## Material for this exercise

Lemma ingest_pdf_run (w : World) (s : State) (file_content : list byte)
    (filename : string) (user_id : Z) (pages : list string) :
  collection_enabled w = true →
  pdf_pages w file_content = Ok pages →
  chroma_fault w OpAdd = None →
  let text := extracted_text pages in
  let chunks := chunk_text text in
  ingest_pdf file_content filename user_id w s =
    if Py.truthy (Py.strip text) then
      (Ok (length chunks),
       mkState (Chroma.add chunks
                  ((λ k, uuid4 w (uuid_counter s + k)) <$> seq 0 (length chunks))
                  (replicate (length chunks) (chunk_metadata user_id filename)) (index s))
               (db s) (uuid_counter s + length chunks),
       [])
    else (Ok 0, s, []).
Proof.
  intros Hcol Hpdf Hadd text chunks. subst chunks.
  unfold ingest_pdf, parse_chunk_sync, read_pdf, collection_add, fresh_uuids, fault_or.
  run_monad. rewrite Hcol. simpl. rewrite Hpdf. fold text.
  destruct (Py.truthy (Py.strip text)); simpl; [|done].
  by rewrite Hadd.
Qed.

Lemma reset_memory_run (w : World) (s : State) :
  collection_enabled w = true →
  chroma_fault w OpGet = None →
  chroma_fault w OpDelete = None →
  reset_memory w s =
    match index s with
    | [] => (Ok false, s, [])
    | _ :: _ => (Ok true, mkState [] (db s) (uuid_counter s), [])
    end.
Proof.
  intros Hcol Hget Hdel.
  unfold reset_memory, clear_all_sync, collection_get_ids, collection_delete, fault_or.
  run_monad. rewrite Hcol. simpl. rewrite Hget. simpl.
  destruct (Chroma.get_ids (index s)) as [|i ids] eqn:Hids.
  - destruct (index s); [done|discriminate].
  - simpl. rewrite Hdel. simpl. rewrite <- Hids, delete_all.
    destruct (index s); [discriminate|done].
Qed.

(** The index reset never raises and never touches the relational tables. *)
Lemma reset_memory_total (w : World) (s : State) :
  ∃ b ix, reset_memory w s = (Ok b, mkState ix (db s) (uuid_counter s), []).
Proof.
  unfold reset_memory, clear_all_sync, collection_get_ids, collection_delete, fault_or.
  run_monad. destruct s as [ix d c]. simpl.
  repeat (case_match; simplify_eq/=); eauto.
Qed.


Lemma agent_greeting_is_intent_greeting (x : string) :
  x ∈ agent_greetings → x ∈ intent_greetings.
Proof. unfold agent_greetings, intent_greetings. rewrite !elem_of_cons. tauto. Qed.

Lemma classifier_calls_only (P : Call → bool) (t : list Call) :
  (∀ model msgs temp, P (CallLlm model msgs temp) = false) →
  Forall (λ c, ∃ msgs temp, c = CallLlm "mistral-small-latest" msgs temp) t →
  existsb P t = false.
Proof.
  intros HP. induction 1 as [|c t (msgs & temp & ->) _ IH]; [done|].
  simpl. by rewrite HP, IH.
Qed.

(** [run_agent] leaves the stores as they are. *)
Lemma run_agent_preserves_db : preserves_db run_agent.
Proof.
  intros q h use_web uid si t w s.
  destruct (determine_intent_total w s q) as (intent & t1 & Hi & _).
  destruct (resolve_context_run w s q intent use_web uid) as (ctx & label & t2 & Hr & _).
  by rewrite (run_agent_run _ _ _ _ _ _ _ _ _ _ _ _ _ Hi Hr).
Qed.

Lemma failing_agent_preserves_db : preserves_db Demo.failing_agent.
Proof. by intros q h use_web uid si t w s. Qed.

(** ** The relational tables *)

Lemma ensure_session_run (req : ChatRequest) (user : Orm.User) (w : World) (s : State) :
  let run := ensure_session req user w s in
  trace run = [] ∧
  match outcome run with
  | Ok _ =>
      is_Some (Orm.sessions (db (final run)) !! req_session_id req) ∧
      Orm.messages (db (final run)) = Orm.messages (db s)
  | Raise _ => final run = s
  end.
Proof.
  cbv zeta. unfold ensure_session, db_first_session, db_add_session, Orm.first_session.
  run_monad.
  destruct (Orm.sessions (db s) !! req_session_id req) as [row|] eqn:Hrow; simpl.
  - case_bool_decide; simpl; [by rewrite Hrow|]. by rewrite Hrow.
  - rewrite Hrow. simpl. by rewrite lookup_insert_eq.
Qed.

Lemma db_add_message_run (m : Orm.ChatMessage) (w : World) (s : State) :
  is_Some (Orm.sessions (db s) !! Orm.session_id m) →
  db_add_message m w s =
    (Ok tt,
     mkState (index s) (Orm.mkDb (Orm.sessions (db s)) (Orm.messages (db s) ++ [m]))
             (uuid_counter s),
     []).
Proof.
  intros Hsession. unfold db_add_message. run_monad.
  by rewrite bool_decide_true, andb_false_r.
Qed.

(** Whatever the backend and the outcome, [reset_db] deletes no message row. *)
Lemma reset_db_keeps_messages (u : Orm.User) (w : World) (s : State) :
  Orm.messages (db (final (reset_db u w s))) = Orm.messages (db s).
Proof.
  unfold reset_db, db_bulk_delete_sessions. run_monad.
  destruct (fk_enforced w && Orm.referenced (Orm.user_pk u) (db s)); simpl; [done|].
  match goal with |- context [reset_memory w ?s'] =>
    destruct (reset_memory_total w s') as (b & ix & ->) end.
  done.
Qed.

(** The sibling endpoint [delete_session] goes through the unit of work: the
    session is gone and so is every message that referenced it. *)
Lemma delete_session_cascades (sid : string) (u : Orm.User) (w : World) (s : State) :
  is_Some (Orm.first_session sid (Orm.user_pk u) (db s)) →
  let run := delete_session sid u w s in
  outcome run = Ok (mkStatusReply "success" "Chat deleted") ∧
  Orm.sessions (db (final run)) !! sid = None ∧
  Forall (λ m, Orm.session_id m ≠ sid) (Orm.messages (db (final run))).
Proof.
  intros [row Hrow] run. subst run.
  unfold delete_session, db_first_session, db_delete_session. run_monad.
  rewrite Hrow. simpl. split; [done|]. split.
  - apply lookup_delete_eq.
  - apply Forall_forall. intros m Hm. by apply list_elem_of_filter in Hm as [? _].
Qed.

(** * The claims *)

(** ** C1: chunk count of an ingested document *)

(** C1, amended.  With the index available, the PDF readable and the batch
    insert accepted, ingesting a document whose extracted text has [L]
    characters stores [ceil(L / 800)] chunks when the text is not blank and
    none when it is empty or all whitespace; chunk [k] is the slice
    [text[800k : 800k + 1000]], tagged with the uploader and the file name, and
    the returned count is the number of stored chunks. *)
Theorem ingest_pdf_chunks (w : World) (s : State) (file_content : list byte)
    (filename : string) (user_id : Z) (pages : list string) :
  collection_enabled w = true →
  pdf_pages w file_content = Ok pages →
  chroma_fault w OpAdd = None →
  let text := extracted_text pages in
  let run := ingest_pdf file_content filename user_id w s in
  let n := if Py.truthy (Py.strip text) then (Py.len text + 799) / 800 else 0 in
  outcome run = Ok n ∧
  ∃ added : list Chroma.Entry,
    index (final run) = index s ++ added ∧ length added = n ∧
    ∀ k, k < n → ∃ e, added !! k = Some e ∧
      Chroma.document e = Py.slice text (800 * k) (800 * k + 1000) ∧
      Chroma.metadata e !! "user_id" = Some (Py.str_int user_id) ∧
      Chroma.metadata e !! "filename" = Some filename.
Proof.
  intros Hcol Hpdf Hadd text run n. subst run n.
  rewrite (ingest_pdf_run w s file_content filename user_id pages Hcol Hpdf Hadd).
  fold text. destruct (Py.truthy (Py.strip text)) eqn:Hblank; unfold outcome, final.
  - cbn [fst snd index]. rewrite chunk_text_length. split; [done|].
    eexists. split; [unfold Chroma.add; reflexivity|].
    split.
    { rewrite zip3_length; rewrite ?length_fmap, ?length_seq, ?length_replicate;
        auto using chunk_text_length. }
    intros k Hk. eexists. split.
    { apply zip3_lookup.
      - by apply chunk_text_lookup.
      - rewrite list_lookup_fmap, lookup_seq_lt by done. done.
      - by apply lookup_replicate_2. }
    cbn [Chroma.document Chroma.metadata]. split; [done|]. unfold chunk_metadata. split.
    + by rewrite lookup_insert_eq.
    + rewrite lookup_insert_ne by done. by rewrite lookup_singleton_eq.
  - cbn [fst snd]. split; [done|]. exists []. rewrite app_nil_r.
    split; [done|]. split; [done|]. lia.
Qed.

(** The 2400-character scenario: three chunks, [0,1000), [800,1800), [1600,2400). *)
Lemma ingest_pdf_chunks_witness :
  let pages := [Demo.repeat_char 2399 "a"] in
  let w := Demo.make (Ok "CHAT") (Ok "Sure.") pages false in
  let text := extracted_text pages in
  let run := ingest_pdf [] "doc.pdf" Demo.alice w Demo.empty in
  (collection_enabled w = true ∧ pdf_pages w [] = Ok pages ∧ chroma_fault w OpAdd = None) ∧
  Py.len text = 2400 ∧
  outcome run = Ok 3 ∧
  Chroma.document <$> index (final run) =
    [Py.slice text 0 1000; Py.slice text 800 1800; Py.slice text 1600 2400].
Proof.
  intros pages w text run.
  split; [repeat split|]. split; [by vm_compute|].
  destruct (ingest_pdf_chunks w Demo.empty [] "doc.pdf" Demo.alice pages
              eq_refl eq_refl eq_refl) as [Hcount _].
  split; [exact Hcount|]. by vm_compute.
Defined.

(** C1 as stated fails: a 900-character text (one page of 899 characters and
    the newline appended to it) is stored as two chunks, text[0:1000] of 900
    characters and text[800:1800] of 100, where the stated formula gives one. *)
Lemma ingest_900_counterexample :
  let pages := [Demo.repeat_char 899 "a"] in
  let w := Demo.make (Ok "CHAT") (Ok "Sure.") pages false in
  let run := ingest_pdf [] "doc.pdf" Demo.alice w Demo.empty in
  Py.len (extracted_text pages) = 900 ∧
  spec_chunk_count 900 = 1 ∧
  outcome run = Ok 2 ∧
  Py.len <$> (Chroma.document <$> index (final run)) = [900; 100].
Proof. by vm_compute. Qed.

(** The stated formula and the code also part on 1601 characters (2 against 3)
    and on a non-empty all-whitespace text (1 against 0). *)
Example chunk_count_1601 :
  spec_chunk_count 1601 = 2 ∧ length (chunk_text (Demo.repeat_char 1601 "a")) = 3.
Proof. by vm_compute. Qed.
---
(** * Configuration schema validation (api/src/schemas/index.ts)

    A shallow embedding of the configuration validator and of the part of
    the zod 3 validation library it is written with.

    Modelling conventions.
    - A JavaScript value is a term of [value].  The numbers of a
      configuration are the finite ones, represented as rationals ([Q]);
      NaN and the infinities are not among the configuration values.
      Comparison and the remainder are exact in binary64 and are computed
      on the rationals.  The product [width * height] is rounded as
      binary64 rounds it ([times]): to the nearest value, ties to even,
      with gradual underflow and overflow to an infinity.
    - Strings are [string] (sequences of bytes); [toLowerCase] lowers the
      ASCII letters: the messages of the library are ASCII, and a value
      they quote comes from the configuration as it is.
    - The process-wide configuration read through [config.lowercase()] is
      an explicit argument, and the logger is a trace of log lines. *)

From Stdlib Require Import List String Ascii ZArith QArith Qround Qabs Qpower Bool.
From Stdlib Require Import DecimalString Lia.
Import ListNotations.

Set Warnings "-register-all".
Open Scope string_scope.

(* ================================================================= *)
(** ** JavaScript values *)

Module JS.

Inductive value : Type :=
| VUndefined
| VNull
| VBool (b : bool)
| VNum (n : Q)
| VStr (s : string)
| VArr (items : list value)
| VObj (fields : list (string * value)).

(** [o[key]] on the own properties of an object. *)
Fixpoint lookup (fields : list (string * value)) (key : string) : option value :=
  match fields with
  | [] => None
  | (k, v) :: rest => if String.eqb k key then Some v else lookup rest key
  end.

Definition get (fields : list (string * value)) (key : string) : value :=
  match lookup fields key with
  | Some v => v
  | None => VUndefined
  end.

## Exercise directions
What is the number of lines in the listing that contain the word "outcome"? Give that number and nothing else.

## The answer
7